A key component to the CORE’s success is its emphasis on cross-campus collaboration. Building off of the work initiated by the Sexual Misconduct Prevention, Policy, and Resource Team, the CORE Campus Leadership Team (CLT) — comprised of Wake Forest faculty, staff, and students — spearheads Wake Forest’s participation in this initiative. Currently, there are over 50 members on the CLT who actively contribute to creating and implementing a strategic plan for preventing sexual harassment and other forms of sexual misconduct on the Wake Forest campus.
Title IX Office’s Sexual Misconduct Prevention Programs
The following is an overview of the Title IX Office’s ongoing prevention programming concerning issues of gender discrimination, sexual harassment, sexual assault, stalking, dating violence and domestic violence.
New Hire Employee Training
Intersections: Preventing Harassment & Sexual Violence: All new employees, including temporary, part-time employees, are required to complete the online program Intersections: Preventing Harassment & Sexual Violence within 60 days of their respective hire dates. The course takes about one hour to complete, and is divided into the following main sections: avoiding unlawful sexual harassment, avoiding abusive behavior, protecting students, crimes and conduct violations, and employee roles and responsibilities. There is an advanced section of this course for supervisors.
Ongoing Employee Training
Bridges, Taking Action: This online course builds upon the knowledge gained through Intersections and includes a more in-depth review of inappropriate workplace behavior through the use of examples as applied under University policies. As with Intersections, there is a supervisor version of this course.
How We Can Prevent Sexual Harassment in the Workplace: How We Can Prevent Sexual Harassment in the Workplace is an in-person, interactive workshop conducted by the Title IX Office. Employees learn what behaviors constitute sexual misconduct and create a hostile environment; gain an understanding of how to become an effective bystander; and become familiar with the avenues available to report sexual harassment as well as to receive support. As with the Title IX Office online trainings, quizzes as well as pre-and post-assessments are utilized to monitor effectiveness. This workshop is available by request and is also offered annually through the PDC.

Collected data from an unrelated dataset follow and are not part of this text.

(** X13.  [detectPitch] interpolates around the first bin that holds the
    largest magnitude among the candidates: the bins [1 .. length - 2]
    with a frequency inside (50, 2000) Hz.  That peak is above 0, no
    candidate is above it, and every candidate before it is strictly
    below it (or holds no number).  When no candidate is above 0 (an
    empty or silent spectrum, or one with fewer than three bins), it
    returns [frequencies[0]] instead. *)
Theorem detectPitch_interpolates_the_peak (spectrum : Spectrum) :
  let mags := magnitudes spectrum in
  let inner i := (1 <= i)%nat /\ (i + 1 < List.length mags)%nat in
  (exists p,
     inner p /\ pitchCandidate spectrum p = true
     /\ (0 <? get mags p) = true
     /\ (forall i, inner i -> pitchCandidate spectrum i = true ->
           (get mags p <? get mags i) = false)
     /\ (forall i, inner i -> (i < p)%nat ->
           pitchCandidate spectrum i = true ->
           is_nan (get mags i) = false ->
           (get mags i <? get mags p) = true)
     /\ detectPitch spectrum = interpolatedPitch spectrum p)
  \/ ((forall i, inner i -> pitchCandidate spectrum i = true ->
         (0 <? get mags i) = false)
      /\ detectPitch spectrum = get (frequencies spectrum) 0).
Proof.
  intros mags inner. rewrite detectPitch_search.
  destruct (peakSearch spectrum) as [m p] eqn:E. unfold peakSearch in E.
  assert (forall i, inner i <-> In i (seq 1 (List.length mags - 2))) as Hin.
  { intros i. rewrite in_seq. unfold inner. lia. }
  destruct (peak_fold spectrum _ _ _ _ _ E)
    as [(-> & -> & H) | (Hp & Cp & -> & Lt & H)].
  - right. split; [| reflexivity].
    intros i Hi. apply H, Hin, Hi.
  - left. exists p. apply Hin in Hp. split; [exact Hp |].
    split; [exact Cp |]. split; [exact Lt |].
    split; [intros i Hi; apply H, Hin, Hi |].
    split.
    { intros i [Hi _] Hip Ci Ni.
      assert (is_nan 0 = false) as N0 by reflexivity.
      apply (peak_first spectrum _ _ _ _ _ _ N0 E Lt i); auto. }
    destruct Hp as [H1 H2]. fold mags.
    destruct (Nat.ltb_spec 0 p); [| lia].
    destruct (Nat.ltb_spec p (List.length mags - 1)); [reflexivity | lia].
Qed.

(** X14.  Without a peak the pitch is 0 Hz and the octave is 2: for a
    spectrum with the frequencies that [computeFFT] assigns (at least two
    samples, a positive sample rate) in which no candidate bin has a
    magnitude above 0, [detectPitch] returns [frequencies[0]], which is
    0, and [frequencyToOctave] maps it to its default, 2. *)
Theorem no_peak_means_octave_2 (M : MathLib) (mags : list float)
    (sampleRate : float) (fftSize : nat) :
  (2 <= fftSize)%nat -> (Z.of_nat fftSize < 2 ^ 53)%Z ->
  is_finite sampleRate = true -> (0 <? sampleRate) = true ->
  (forall i, (1 <= i)%nat -> (i + 1 < List.length mags)%nat ->
     pitchCandidate (spectrumOf mags sampleRate fftSize) i = true ->
     (0 <? get mags i) = false) ->
  detectPitch (spectrumOf mags sampleRate fftSize) = 0
  /\ frequencyToOctave M (detectPitch (spectrumOf mags sampleRate fftSize)) = 2.
Proof.
  intros Hn Hbound Hf Hpos Hc.
  set (spectrum := spectrumOf mags sampleRate fftSize) in *.
  assert (detectPitch spectrum = 0) as ->; [| split; reflexivity].
  rewrite detectPitch_search.
  destruct (peakSearch spectrum) as [m p] eqn:E. unfold peakSearch in E.
  destruct (peak_fold spectrum _ _ _ _ _ E)
    as [(_ & -> & _) | (Hp & Cp & -> & Lt & _)].
  - simpl. unfold binFrequencies.
    destruct (fftSize / 2)%nat as [| h] eqn:Eh.
    + pose proof (Nat.div_str_pos fftSize 2 ltac:(lia)). lia.
    + simpl. unfold get. simpl.
      assert (Js.of_nat 0 * sampleRate / Js.of_nat fftSize = 0) as ->;
        [| reflexivity].
      assert (Prim2SF (Js.of_nat 0 * sampleRate) = S754_zero false) as Z.
      { rewrite mul_spec. change (Prim2SF (Js.of_nat 0)) with (S754_zero false).
        apply is_finite_sf in Hf. rewrite ltb_spec in Hpos.
        change (Prim2SF 0) with (S754_zero false) in Hpos.
        destruct (Prim2SF sampleRate) as [s | s | | s ms es];
          simpl in *; try contradiction; try discriminate;
          destruct s; try discriminate; reflexivity. }
      apply zero_eq. rewrite div_spec, Z.
      destruct (of_nat_finite_pos fftSize ltac:(lia) Hbound) as [mn [en ->]].
      reflexivity.
  - apply in_seq in Hp. simpl in Hp.
    pose proof (Hc p ltac:(lia) ltac:(lia) Cp) as Hx.
    change (get mags p) with (get (magnitudes spectrum) p) in Hx. congruence.
Qed.

(** X14 at 8 bins of silence at 48 kHz. *)
Lemma no_peak_means_octave_2_witness :
  detectPitch (spectrumOf (repeat 0 8) 48000 16) = 0
  /\ frequencyToOctave sampleMath
       (detectPitch (spectrumOf (repeat 0 8) 48000 16)) = 2.
Proof.
  apply no_peak_means_octave_2;
    [lia | vm_compute; reflexivity | reflexivity | reflexivity |].
  intros i H1 H2 _. simpl in H2.
  do 7 (destruct i as [| i]; [reflexivity |]). lia.
Defined.

(** X15.  [linearToDb] has a floor: every number up to 1e-10 (zero and
    the negative numbers included) has the level of 1e-10, so the
    logarithm is never taken of zero or of a negative number. *)
Theorem level_has_a_floor (M : MathLib) (linear : float) :
  is_nan linear = false ->
  (linear <=? 1e-10) = true ->
  linearToDb M linear = 20 * Math_log10 M 1e-10.
Proof.
  intros N L. unfold linearToDb.
  rewrite (Math_max_floor linear 1e-10); [reflexivity | | exact N | exact L].
  vm_compute. exact I.
Qed.

(** X15 at a level of zero. *)
Lemma level_has_a_floor_witness :
  linearToDb tableMath 0 = 20 * Math_log10 tableMath 1e-10.
Proof.
  apply level_has_a_floor; reflexivity.
Defined.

Stop, Drop and Roll: A Framework for Responding to Disclosures: Stop, Drop and Roll is an in-person, interactive workshop conducted by the Title IX Office in collaboration with the Safe Office. The workshop provides faculty, staff and student employees with information and skills to effectively respond to disclosures of sexual harassment and other forms of sexual misconduct with care and confidence while also fulfilling mandated reporting requirements. Attendees engage in role play and active listening activities. This workshop is available by request and is also offered annually through the PDC.
Sexual Assault Prevention for Athletic Staff: Under the NCAA rules, all Athletic Department staff are required to complete sexual misconduct prevention training. To meet this requirement (and in addition to the in-person training), the Title IX Office administers an online program entitled Sexual Assault Prevention for Athletic Staff. This online course covers issues related to sexual assault, relationship violence, stalking, sexual harassment, hazing, and bullying. The course reinforces staff members’ commitment to combatting sexual misconduct and utilizes sports-related case studies.
Bobby Muuss, coach of the men’s soccer team, will be among the speakers at Campus Connections on Dec. 15. The event will begin at 8:45 a.m. with a light breakfast in Benson University Center, Room 401.
Other speakers will include Emily Neese and Paúl Pauca, who will present on Makerspace at the University. Neese is associate vice president for strategy and operations and Pauca is Lelia and David Farr Faculty Chair of Innovation, Creativity & Entrepeneurship, as well as professor of computer science.
Malika Roman Isler, director of the Office of Wellbeing, will present on the office’s Wellspace’s initiative.
For those unable to attend, the event will be available through WebEx.
As fall advances closer to winter, Winston-Salem area residents know that the weeks and months ahead can bring weather forecasts of everything from sunny days in the 70s to snowy days below freezing. That’s winter in the South.
For those wondering what kind of weather to expect every day at Wake Forest, detailed information is always available thanks to WeatherSTEM stations on top of the Miller Center and the scoreboard at BB&T Field.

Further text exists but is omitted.